▶ [PROBLEM TO WORK ON] Go through the lines below and copy any that hold the string "state".

▶ [RECORDED INFORMATION]
Lemma counts_ok_incr (c : list (pyval * Z)) (n : Z) (k : pyval) :
  counts_ok c n -> counts_ok (counter_incr c k) (n + 1).
Proof. intros [<- Hp]. split; [apply counter_incr_sum | now apply counter_incr_pos]. Qed.

Lemma summary_loop (ws : list pyval) (a b a' b' : list (pyval * Z)) (n : Z) :
  counts_ok a n -> counts_ok b n -> res_fold_left summary_step ws (a, b) = Ok (a', b') ->
  counts_ok a' (n + Z.of_nat (length ws)) /\ counts_ok b' (n + Z.of_nat (length ws)).
Proof.
  revert a b n. induction ws as [| w ws IH]; intros a b n Ha Hb H; cbn [res_fold_left] in H.
  - injection H as <- <-. now rewrite Z.add_0_r.
  - destruct (summary_step (a, b) w) as [[a0 b0] |] eqn:Es; [| discriminate H]. cbn [res_bind] in H.
    destruct (summary_step_incr _ _ _ _ _ Es) as [k1 [k2 [-> ->]]].
    rewrite length_cons, Nat2Z.inj_succ, <- Z.add_1_l, Z.add_assoc.
    exact (IH _ _ _ (counts_ok_incr _ _ k1 Ha) (counts_ok_incr _ _ k2 Hb) H).
Qed.

(** [_summary] counts every workout once: the [by_sport] counts and
    the [by_type] counts each add up to [total], the number of workouts,
    and every key it lists was seen at least once. *)
Theorem summary_counts (ws : list pyval) (start end_ : date) (sm : summary_t) :
  summary ws start end_ = Ok sm ->
  counts_ok (sm_by_sport sm) (sm_total sm) /\ counts_ok (sm_by_type sm) (sm_total sm).
Proof.
  unfold summary. intros H. destruct (res_fold_left summary_step ws ([], [])) as [[a b] |] eqn:E; [| discriminate H].
  injection H as <-. cbn. apply (summary_loop ws [] [] a b 0); [split; [reflexivity | constructor] .. | exact E].
Qed.

(** ** Witnesses and the behaviours modelling showed *)

Definition sample_title : string := "Easy, " ++ quoted "fun" ++ " run".

Definition export_sample : list pyval :=
  [PDict [("workoutId", PInt 7); ("workoutDay", PStr "2024-01-03T00:00:00"); ("workoutTypeValueId", PInt 3);
          ("title", PStr sample_title); ("description", PNone); ("distance", PFloat 5000 0);
          ("classification", PDict [("type", PStr "easy")])];
   PDict [("workoutDay", PNone); ("workoutTypeValueId", PInt 2); ("classification", PDict [])]].

Lemma write_csv_roundtrip_witness :
  write_csv export_sample = Ok (csv_row CSV_FIELDS ++
    csv_row ["7"; "2024-01-03"; "run"; sample_title; EmptyString; "5000.0"; EmptyString; EmptyString; "easy"] ++
    csv_row [EmptyString; "None"; "bike"; EmptyString; EmptyString; EmptyString; EmptyString; EmptyString; EmptyString]) /\
  exists vss, res_map_list csv_values export_sample = Ok vss /\
    csv_parse (csv_row CSV_FIELDS ++
      csv_row ["7"; "2024-01-03"; "run"; sample_title; EmptyString; "5000.0"; EmptyString; EmptyString; "easy"] ++
      csv_row [EmptyString; "None"; "bike"; EmptyString; EmptyString; EmptyString; EmptyString; EmptyString; EmptyString]) = Some (CSV_FIELDS :: map (map csv_str) vss).
Proof.
  assert (H : write_csv export_sample = Ok (csv_row CSV_FIELDS ++
    csv_row ["7"; "2024-01-03"; "run"; sample_title; EmptyString; "5000.0"; EmptyString; EmptyString; "easy"] ++
    csv_row [EmptyString; "None"; "bike"; EmptyString; EmptyString; EmptyString; EmptyString; EmptyString; EmptyString])) by (vm_compute; reflexivity).
  split; [exact H | exact (write_csv_roundtrip _ _ H)].
Defined.

Lemma summary_counts_witness :
  summary export_sample (Date 2024 1 1) (Date 2024 1 31) =
    Ok (Summary 2 [(PStr "run", 1%Z); (PStr "bike", 1%Z)] [(PStr "easy", 1%Z); (PStr "other", 1%Z)]
                "2024-01-01" "2024-01-31") /\
  counts_ok [(PStr "run", 1%Z); (PStr "bike", 1%Z)] 2 /\ counts_ok [(PStr "easy", 1%Z); (PStr "other", 1%Z)] 2.
Proof.
  assert (H : summary export_sample (Date 2024 1 1) (Date 2024 1 31) =
    Ok (Summary 2 [(PStr "run", 1%Z); (PStr "bike", 1%Z)] [(PStr "easy", 1%Z); (PStr "other", 1%Z)]
                "2024-01-01" "2024-01-31")) by (vm_compute; reflexivity).
  split; [exact H | exact (summary_counts _ _ _ _ H)].
Defined.
(** [get_command(ctx, workout_id, output_format)]; the markdown is what
    [console.print] is given. *)
Definition get_command (state : cli_state) (workout_id output_format : string) : res output :=
  if negb (in_strs output_format ["json"; "markdown"; "raw"]) then Raise BadParameter
  else
    let* user_id := authenticate in
    let* workout := get_workout user_id workout_id in
    let* c := classify_with_metadata json_loads workout "auto" TYPE_RULES in
    let* kv := match workout with PDict kv => Ok kv | _ => Raise TypeError end in
    let workout := PDict (dict_set kv "classification" (classification_value c)) in
    if json_output state then Ok (print_json_payload state workout)
    else if plain_output state then
      let* vals := res_map_list (fun k => dict_get workout k PNone) GET_FIELDS in
      Ok (Lines (app (map (fun '(k, v) => k ++ tab ++ py_str v) (combine GET_FIELDS vals))
                     ["classification" ++ tab ++ wc_type c]))
    else if String.eqb output_format "markdown" then
      let* md := workout_to_markdown workout (PStr (wc_type c)) in Ok (Lines [md])
    else if in_strs output_format ["json"; "raw"] then Ok (print_json_payload state workout)
    else
      let* vals := res_map_list (fun k => dict_get workout k PNone) GET_FIELDS in
      Ok (TableOut ("Workout " ++ workout_id)
                   (app (map (fun '(k, v) => [k; py_str v]) (combine GET_FIELDS vals))
                        [["classification"; wc_type c]]) []).

End Command.

(** * Theorems *)

(** ** The disk stays well formed *)

Lemma write_json_inv (d0 : disk) (dumps : pyval -> string) (p : list string) (payload : pyval) :
  st_preserves (disk_inv d0) (write_json dumps p payload).
Proof. unfold write_json. st_inv_auto. Qed.
#[export] Hint Resolve write_json_inv : st_inv.


Lemma write_workout_markdown_disk_inv (d0 : disk) (out : path) (w t : pyval) (rewrite : bool) :
  st_preserves (disk_inv d0) (write_workout_markdown_disk out w t rewrite).
Proof. unfold write_workout_markdown_disk. st_inv_auto. Qed.
#[export] Hint Resolve write_workout_markdown_disk_inv : st_inv.


Lemma generate_indexes_disk_inv (d0 : disk) (out : path) (ws : list pyval) :
  st_preserves (disk_inv d0) (generate_indexes_disk out ws).
Proof. unfold generate_indexes_disk, write_index_file. st_inv_auto. Qed.
#[export] Hint Resolve generate_indexes_disk_inv : st_inv.


Lemma markdown_loop_inv (d0 : disk) (out : path) (rewrite : bool) (ws : list pyval) :
  st_preserves (disk_inv d0) (markdown_loop out rewrite ws).
Proof. induction ws as [| w ws IH]; cbn [markdown_loop]; st_inv_auto. Qed.

#[export] Hint Resolve markdown_loop_inv : st_inv.

Lemma fetch_exports_inv (d0 : disk) (dumps : pyval -> string) (o : fetch_opts) (out : path)
    (ws : list pyval) (start end_ : date) :
  st_preserves (disk_inv d0) (fetch_exports dumps o out ws start end_).
Proof. unfold fetch_exports. st_inv_auto. Qed.
#[export] Hint Resolve fetch_exports_inv : st_inv.

(** ** The markdown writer and its count *)

(** [write_workout_markdown] returns a path that exists afterwards: the
    file was there and is kept, or it has just been written. *)
Lemma write_workout_markdown_disk_spec (out : path) (w t : pyval) (rewrite : bool) (d d' : disk) (p : list string) :
  wf_disk d -> write_workout_markdown_disk out w t rewrite d = (d', Ok p) ->
  exists odir, markdown_target w t = Ok (odir, p) /\
    ((path_exists d (under out p) = true /\ rewrite = false /\ d' = d) \/
     (exists q text, workout_to_markdown w t = Ok text /\ walk d' [] (under out p) = inl q /\
                     file_at d' q = Some text /\ forall q', q' <> q -> file_at d' q' = file_at d q')).
Proof.
  unfold write_workout_markdown_disk. intros W H.
  apply st_bind_inv in H as (d1 & [odir opath] & H1 & H). apply st_lift_inv in H1 as [-> Ht].
  apply st_bind_inv in H as (d2 & ex & H2 & H). injection H2 as <- <-.
  destruct (path_exists d (under out opath)) eqn:E; destruct rewrite; cbn in H;
    try (injection H as <- <-; exists odir; split; [now rewrite Ht | left; auto]; fail).
  all: apply st_bind_inv in H as (d3 & [] & H3 & H); apply st_bind_inv in H as (d4 & text & H4 & H);
    apply st_lift_inv in H4 as [-> Hx]; apply st_bind_inv in H as (d5 & [] & H5 & H); injection H as <- <-;
    exists odir; split; [now rewrite Ht |];
    destruct (mkdir_p_ok _ _ _ _ W H3) as (W3 & _ & F3 & _);
    destruct (write_text_ok _ _ _ _ _ W3 H5) as (_ & _ & Hq); destruct (Hq eq_refl) as (q & _ & Wk & Fq & Fo);
    right; exists q, text; repeat split; auto;
    intros q' N; rewrite (Fo q' N); unfold file_at; now rewrite F3.
Qed.
(** The week without a hard session is missing from [weekly_load],
    so the injury-risk comparison runs from 2026-W02 straight to
    2026-W04 and reports a 100% spike although the week in between had
    no hard session at all. *)
Example analyze_patterns_gap_spike :
  res_map (fun r => (map fst (pt_weekly r), option_map (map (fun k => (rk_week k, rk_severity k))) (pt_risks r)))
    (analyze_patterns gap_example false true false) =
  Ok (["2026-W02"; "2026-W04"], Some [("2026-W04", "high")]).
Proof. vm_compute. reflexivity. Qed.

(** A day whose only run is a race has day intensity [race], a
    label outside the ranked [vo2 > lt2 > lt1 > easy > other]: every
    unranked type ranks like [other] and the first one is returned. *)
Example day_intensity_race : day_intensity ["race"; "other"; "easy"] = "easy" /\ day_intensity ["race"; "other"] = "race".
Proof. split; reflexivity. Qed.

(** A run or ride whose [workoutDay] is [null] makes the whole
    analysis fail: [str(None)[:10]] is the day ["None"], which
    [strptime] rejects with [ValueError]. *)
Example analyze_patterns_null_day :
  analyze_patterns [typed_workout "2026-01-05" 3 "lt2";
                    PDict [("workoutDay", PNone); ("workoutTypeValueId", PInt 2)]] false false false =
  Raise ValueError.
Proof. vm_compute. reflexivity. Qed.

▶ [RESPONSE TO THIS EXERCISE]
Definition get_command (state : cli_state) (workout_id output_format : string) : res output :=
    if json_output state then Ok (print_json_payload state workout)
    else if plain_output state then
    else if in_strs output_format ["json"; "raw"] then Ok (print_json_payload state workout)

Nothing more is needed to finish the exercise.